Exercise —
Write out again, please, the records below from the first line to the line holding "doubles are not", inclusive, and nothing else.

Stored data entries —
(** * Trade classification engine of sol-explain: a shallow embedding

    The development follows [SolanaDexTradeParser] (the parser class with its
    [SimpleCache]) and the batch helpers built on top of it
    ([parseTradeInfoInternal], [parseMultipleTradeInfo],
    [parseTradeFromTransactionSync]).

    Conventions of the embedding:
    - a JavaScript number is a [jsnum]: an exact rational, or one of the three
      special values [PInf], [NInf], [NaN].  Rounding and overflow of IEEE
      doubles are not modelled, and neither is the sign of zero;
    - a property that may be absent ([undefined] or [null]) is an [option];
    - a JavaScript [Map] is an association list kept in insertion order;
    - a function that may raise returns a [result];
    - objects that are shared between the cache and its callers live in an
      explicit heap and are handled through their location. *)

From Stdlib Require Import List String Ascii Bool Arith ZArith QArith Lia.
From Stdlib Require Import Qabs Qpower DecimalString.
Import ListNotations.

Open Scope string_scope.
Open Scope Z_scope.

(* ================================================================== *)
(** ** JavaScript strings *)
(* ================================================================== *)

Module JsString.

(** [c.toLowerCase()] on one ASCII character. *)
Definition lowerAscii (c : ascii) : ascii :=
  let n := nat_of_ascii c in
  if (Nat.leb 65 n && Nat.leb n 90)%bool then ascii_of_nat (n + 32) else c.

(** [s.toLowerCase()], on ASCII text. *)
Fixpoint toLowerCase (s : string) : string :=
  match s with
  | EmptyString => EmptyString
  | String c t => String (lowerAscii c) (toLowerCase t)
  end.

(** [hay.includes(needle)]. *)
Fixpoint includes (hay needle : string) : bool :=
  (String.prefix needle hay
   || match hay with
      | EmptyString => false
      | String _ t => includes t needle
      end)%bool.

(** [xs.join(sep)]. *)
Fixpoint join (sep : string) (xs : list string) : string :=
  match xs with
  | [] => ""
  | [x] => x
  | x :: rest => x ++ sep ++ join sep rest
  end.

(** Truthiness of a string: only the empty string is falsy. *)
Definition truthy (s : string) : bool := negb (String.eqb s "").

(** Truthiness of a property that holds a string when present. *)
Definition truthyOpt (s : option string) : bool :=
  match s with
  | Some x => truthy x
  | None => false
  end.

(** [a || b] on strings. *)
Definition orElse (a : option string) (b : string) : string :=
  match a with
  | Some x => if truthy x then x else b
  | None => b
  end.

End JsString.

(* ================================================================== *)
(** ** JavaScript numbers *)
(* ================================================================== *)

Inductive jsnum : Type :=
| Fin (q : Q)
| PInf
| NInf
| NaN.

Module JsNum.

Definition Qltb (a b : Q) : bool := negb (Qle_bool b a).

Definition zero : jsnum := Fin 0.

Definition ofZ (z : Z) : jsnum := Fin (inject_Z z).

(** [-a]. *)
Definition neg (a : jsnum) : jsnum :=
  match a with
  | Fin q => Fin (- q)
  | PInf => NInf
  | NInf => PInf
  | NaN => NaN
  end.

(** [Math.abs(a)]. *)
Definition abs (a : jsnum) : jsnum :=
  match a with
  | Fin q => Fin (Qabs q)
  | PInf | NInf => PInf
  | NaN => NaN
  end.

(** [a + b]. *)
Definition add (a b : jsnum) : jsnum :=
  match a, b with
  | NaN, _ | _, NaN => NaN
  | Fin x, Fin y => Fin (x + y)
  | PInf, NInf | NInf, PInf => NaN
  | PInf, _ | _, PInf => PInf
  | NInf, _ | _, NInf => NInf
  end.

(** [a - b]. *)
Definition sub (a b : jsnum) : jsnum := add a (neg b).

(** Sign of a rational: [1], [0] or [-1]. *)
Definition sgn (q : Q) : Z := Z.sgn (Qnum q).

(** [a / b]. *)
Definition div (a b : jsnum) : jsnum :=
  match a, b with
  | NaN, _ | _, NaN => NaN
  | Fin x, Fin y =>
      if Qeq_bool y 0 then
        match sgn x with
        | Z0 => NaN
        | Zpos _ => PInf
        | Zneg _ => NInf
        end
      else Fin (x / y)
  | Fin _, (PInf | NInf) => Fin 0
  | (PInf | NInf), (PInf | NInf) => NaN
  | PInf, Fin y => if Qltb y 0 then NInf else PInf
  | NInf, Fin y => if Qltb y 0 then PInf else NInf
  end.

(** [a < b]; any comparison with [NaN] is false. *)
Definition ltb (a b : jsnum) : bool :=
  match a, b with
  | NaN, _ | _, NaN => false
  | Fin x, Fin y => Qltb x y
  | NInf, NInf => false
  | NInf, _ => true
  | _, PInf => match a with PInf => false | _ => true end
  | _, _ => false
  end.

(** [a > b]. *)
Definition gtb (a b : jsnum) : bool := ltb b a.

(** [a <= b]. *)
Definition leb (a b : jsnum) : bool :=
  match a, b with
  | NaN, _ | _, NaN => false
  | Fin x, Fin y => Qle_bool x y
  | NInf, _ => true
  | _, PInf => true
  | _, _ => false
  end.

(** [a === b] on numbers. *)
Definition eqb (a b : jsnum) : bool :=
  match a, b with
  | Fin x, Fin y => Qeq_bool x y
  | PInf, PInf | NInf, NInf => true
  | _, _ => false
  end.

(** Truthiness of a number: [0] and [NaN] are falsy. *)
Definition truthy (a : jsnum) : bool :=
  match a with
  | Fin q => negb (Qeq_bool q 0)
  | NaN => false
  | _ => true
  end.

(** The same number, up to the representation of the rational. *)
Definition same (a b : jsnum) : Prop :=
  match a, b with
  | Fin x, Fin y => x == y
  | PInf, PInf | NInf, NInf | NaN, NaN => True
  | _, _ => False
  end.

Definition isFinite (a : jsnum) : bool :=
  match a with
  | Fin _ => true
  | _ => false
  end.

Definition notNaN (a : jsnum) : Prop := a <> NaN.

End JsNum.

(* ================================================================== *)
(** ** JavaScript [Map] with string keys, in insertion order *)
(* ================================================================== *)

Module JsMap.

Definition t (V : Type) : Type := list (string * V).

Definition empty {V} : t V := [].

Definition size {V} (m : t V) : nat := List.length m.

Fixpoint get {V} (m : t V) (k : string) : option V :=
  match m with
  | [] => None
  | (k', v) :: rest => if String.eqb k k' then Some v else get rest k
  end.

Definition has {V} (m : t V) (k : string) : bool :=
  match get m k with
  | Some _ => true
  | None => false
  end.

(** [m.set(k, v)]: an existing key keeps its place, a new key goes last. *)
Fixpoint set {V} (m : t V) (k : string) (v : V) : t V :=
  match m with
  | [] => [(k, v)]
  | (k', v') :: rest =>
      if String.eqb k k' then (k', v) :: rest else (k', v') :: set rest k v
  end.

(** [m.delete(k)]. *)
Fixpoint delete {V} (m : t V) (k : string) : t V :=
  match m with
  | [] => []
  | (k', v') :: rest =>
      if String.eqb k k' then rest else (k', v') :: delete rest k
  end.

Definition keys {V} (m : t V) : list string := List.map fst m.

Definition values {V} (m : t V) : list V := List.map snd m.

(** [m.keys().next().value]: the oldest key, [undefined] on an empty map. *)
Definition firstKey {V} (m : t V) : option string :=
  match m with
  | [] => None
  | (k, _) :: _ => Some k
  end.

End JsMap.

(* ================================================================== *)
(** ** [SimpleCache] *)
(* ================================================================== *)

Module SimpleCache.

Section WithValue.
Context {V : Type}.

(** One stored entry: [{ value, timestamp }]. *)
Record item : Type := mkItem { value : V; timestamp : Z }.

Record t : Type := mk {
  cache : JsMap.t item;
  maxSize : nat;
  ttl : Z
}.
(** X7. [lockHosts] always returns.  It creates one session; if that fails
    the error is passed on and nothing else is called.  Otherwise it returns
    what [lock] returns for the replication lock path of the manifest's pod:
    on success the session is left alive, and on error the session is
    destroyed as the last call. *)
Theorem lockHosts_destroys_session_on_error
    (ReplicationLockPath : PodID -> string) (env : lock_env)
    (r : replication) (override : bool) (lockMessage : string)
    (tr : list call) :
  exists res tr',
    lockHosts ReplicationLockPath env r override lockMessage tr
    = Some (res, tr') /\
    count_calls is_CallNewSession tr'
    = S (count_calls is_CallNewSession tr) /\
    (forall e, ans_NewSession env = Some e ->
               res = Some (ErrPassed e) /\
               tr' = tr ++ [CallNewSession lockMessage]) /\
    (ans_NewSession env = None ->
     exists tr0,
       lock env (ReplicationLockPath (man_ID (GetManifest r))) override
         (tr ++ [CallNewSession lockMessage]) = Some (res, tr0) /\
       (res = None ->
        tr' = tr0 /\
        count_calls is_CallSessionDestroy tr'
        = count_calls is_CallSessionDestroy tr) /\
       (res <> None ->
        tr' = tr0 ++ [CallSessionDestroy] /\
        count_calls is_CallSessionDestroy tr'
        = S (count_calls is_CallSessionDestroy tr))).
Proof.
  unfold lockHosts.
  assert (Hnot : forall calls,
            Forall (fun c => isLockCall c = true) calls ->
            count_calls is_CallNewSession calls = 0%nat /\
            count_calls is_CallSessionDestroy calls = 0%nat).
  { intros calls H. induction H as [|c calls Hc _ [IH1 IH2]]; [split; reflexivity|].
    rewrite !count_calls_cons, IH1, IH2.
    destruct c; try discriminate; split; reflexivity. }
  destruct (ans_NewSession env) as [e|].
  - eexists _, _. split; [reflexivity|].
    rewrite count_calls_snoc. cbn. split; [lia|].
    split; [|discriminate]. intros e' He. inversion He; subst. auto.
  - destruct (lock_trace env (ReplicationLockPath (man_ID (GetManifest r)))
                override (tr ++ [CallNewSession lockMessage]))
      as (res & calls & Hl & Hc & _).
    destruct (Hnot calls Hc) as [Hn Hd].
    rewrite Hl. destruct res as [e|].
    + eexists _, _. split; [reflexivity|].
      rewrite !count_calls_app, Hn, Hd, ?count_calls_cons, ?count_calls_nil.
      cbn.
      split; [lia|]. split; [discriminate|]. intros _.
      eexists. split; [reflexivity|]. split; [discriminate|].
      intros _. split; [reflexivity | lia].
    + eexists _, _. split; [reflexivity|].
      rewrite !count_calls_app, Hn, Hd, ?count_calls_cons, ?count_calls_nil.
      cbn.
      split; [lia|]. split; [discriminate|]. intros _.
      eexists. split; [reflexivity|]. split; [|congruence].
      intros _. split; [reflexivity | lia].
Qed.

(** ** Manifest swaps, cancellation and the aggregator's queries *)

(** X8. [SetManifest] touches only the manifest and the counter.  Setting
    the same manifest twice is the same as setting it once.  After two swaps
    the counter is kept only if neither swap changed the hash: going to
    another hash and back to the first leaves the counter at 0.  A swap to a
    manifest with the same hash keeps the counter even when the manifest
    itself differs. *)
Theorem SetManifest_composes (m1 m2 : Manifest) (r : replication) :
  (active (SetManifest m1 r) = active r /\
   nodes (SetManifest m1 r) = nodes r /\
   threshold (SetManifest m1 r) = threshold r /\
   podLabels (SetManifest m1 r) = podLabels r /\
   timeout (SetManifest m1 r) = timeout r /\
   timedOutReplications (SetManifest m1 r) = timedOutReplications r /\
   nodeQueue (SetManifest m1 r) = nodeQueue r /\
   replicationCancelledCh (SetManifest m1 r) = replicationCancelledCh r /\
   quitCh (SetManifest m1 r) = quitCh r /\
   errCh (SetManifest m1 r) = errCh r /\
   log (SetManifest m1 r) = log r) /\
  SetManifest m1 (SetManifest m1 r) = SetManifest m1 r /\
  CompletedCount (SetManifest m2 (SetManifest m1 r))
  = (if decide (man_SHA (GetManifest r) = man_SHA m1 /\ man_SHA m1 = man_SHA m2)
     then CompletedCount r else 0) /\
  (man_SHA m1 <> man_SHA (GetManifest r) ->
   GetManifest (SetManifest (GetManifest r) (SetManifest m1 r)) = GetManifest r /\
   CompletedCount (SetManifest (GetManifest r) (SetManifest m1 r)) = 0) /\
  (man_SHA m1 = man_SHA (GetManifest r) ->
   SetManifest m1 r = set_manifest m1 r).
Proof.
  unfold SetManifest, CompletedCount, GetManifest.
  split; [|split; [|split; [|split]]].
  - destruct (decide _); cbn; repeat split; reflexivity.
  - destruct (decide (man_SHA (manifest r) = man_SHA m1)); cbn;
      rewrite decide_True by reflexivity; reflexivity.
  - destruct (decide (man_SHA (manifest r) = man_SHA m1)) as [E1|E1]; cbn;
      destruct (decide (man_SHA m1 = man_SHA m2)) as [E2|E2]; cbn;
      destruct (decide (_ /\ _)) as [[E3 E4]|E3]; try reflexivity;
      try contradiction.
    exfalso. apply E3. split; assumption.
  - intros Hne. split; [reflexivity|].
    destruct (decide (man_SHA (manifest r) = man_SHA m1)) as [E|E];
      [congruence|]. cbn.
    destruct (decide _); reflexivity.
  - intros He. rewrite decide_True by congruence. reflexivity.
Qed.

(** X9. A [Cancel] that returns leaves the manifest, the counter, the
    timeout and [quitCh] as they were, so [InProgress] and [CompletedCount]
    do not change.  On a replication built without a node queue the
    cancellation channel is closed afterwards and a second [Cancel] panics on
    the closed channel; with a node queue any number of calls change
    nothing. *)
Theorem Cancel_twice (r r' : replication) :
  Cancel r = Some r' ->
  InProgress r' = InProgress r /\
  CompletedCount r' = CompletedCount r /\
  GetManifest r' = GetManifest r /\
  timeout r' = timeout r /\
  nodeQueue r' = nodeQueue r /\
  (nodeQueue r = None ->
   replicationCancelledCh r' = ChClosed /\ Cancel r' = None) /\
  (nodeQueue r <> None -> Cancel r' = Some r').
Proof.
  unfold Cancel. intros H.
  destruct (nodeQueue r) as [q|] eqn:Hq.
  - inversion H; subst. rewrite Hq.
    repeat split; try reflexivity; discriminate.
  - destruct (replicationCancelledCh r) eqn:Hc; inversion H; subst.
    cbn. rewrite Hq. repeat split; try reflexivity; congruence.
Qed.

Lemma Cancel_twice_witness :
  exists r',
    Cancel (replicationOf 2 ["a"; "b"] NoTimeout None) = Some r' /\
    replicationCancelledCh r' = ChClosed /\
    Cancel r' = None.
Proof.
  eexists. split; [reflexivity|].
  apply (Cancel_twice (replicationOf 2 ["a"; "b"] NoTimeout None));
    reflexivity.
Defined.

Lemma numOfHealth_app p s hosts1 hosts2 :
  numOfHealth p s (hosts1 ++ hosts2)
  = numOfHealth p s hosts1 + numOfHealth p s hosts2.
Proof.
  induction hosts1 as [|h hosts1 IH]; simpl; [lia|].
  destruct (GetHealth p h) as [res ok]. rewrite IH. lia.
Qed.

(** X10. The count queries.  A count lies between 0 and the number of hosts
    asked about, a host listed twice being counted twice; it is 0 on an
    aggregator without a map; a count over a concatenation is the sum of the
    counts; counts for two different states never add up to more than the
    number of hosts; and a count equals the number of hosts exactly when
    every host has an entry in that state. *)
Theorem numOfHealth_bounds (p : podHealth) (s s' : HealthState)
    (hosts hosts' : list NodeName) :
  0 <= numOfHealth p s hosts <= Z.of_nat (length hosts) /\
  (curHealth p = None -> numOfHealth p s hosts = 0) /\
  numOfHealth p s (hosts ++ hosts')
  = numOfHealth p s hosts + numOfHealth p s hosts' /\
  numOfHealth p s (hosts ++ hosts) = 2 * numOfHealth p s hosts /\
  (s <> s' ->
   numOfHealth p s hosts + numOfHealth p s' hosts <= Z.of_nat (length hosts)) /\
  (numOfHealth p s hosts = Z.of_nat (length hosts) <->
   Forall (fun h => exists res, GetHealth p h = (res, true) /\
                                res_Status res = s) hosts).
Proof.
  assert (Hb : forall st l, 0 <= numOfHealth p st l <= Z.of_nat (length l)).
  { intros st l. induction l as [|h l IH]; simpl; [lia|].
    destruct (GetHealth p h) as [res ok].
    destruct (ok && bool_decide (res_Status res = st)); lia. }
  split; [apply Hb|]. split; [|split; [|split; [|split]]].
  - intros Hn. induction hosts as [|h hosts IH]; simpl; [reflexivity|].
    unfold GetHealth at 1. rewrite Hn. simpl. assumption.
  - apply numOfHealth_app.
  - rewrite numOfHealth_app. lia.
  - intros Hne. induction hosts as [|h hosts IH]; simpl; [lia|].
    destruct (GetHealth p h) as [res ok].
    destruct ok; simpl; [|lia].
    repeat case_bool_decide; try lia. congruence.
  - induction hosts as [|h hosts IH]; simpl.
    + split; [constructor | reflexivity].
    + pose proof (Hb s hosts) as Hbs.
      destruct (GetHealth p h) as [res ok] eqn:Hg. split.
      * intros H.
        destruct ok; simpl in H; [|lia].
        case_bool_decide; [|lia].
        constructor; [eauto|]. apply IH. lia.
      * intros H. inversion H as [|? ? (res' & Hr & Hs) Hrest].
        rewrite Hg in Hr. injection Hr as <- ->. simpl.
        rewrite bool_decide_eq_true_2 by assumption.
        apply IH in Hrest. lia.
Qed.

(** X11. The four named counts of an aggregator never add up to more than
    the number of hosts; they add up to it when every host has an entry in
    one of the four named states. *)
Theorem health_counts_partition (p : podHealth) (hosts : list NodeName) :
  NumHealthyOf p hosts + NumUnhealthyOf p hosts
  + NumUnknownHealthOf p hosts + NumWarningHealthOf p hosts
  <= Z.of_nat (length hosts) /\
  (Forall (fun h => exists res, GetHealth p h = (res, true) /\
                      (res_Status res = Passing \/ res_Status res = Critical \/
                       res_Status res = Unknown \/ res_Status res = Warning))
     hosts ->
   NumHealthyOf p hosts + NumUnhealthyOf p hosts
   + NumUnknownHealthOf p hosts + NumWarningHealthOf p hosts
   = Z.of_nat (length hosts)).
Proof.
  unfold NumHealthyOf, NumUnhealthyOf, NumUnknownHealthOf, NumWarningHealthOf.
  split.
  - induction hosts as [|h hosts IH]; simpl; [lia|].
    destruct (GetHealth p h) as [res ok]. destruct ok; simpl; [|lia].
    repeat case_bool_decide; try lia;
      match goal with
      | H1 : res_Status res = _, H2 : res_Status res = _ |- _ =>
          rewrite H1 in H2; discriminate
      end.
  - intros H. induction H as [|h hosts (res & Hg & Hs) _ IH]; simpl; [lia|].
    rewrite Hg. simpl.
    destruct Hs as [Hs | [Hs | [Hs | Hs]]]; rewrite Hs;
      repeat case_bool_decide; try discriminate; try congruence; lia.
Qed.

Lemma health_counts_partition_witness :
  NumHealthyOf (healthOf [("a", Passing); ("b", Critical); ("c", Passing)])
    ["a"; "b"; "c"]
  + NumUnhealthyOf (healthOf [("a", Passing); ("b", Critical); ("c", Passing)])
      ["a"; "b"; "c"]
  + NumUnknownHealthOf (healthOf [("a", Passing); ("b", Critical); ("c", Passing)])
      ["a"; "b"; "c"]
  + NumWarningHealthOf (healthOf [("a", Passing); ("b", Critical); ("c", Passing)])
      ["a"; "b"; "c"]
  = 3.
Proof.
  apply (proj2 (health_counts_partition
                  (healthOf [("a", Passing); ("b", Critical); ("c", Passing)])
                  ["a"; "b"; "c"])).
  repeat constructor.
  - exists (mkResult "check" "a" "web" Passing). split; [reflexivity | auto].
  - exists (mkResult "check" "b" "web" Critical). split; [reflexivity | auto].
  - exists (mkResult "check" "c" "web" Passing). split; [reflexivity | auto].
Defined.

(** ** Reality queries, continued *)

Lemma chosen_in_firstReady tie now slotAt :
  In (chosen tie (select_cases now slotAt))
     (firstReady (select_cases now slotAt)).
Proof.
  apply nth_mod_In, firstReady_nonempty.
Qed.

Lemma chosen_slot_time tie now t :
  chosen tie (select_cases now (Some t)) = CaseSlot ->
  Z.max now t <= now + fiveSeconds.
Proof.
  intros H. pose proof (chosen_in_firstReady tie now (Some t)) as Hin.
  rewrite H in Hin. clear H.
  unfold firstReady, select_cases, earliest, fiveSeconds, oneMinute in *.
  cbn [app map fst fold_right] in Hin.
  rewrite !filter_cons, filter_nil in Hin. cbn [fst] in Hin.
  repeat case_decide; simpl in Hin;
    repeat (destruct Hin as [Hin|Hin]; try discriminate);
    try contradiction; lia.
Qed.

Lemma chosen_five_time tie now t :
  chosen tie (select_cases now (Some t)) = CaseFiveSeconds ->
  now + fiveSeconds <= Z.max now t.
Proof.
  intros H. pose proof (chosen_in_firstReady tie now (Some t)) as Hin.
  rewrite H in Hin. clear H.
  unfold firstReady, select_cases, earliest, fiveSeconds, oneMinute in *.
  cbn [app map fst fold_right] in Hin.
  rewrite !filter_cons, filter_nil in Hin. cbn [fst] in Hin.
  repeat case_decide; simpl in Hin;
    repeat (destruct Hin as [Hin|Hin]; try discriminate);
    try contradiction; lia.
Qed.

Response below —
(** * Trade classification engine of sol-explain: a shallow embedding

    The development follows [SolanaDexTradeParser] (the parser class with its
    [SimpleCache]) and the batch helpers built on top of it
    ([parseTradeInfoInternal], [parseMultipleTradeInfo],
    [parseTradeFromTransactionSync]).

    Conventions of the embedding:
    - a JavaScript number is a [jsnum]: an exact rational, or one of the three
      special values [PInf], [NInf], [NaN].  Rounding and overflow of IEEE
      doubles are not modelled, and neither is the sign of zero;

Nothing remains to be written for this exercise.